(Dataset entries)

[Start of section]

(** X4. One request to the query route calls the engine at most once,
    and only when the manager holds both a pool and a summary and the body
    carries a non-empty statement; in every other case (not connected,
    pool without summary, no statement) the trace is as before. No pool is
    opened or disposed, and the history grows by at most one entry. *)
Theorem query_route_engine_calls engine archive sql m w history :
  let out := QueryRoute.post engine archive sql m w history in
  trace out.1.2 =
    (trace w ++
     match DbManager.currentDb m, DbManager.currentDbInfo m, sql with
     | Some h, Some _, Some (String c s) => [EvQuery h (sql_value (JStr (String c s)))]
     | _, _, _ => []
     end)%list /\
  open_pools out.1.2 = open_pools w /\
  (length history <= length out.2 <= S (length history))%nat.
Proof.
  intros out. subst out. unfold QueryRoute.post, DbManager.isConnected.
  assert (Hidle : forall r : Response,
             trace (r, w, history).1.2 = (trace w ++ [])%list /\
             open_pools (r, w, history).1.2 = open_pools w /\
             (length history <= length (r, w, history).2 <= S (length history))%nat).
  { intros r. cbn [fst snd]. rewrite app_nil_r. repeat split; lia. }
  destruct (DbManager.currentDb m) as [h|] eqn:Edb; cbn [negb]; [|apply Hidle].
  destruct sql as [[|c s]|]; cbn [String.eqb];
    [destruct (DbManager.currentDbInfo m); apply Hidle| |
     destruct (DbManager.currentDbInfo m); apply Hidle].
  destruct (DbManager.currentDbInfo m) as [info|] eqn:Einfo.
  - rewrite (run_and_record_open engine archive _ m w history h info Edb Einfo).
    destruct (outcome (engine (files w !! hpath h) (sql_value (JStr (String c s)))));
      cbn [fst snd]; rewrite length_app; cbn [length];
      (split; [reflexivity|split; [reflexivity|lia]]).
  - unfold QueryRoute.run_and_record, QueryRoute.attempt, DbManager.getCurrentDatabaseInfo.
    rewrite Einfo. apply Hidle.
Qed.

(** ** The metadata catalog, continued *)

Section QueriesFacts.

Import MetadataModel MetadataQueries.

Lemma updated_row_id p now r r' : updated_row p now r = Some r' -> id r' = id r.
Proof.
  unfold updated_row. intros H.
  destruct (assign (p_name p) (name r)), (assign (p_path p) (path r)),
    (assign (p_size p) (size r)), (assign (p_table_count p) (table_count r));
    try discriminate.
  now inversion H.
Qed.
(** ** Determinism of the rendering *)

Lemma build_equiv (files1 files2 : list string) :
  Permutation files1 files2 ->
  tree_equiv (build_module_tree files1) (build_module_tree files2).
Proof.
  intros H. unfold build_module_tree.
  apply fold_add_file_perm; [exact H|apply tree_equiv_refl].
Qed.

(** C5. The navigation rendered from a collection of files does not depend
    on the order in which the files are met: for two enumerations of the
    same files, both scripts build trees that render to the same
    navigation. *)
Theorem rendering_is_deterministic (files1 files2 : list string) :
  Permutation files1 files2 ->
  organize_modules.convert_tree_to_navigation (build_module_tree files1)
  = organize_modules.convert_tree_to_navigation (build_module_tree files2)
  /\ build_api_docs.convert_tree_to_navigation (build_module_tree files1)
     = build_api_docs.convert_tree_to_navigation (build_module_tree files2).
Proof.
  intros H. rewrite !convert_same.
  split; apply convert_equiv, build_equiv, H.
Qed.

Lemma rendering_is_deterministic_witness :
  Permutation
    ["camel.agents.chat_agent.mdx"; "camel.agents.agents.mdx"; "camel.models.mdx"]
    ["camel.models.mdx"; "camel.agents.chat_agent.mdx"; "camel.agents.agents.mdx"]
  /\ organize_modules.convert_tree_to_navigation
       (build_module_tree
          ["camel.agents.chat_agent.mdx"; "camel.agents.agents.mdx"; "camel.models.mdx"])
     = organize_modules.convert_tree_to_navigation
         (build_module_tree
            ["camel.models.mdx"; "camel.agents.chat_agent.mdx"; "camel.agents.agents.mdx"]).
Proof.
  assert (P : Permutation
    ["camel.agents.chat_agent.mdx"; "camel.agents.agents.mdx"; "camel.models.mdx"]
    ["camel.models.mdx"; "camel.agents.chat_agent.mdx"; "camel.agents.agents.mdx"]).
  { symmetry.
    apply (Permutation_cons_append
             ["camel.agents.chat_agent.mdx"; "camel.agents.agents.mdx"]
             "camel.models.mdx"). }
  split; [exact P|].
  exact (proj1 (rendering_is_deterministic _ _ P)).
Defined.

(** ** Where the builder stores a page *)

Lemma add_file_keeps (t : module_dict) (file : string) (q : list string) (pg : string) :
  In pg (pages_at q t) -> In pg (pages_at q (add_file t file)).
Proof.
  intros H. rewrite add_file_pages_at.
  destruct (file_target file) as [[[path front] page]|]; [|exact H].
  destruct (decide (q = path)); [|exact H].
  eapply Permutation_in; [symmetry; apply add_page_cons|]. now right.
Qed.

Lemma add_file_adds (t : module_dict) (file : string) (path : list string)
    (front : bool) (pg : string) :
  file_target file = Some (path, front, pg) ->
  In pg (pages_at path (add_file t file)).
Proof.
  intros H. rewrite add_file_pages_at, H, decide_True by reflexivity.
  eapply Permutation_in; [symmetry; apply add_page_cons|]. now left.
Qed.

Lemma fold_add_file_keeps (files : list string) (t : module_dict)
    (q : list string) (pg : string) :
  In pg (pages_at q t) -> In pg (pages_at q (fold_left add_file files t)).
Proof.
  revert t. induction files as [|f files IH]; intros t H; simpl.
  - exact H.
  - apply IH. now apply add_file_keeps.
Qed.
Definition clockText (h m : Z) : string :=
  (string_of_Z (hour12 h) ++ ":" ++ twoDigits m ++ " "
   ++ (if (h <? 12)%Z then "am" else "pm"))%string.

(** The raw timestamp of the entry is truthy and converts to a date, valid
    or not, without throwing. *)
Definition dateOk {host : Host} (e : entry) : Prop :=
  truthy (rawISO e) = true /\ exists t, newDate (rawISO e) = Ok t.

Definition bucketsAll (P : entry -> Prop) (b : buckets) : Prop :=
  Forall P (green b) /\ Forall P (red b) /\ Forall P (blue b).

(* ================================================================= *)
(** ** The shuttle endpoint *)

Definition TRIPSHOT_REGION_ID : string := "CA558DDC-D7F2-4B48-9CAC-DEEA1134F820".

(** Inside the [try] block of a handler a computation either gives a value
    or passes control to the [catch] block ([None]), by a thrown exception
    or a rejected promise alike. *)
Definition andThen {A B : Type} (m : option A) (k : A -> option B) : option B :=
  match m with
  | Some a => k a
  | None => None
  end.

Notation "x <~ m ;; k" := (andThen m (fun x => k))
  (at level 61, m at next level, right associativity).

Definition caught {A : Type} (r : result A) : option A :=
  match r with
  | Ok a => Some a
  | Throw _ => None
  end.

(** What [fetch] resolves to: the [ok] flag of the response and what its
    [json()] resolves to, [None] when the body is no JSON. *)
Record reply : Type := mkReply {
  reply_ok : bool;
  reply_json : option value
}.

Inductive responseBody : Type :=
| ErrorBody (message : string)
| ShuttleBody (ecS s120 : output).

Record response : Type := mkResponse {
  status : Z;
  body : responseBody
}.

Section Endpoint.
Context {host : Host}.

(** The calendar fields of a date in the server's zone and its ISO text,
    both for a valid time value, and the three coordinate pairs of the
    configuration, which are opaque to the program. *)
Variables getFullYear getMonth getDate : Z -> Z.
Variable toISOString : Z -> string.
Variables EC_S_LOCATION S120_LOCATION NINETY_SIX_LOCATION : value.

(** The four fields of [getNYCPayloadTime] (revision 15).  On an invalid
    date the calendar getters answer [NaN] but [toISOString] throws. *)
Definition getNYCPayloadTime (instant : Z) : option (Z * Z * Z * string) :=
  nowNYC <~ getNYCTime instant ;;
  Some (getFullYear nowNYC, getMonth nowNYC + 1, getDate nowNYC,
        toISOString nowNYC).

[End of section]

_About this task:_
Show every line from the entries above in which "match" appears.

_Finished exercise:_
     match DbManager.currentDb m, DbManager.currentDbInfo m, sql with
  match m with
  match r with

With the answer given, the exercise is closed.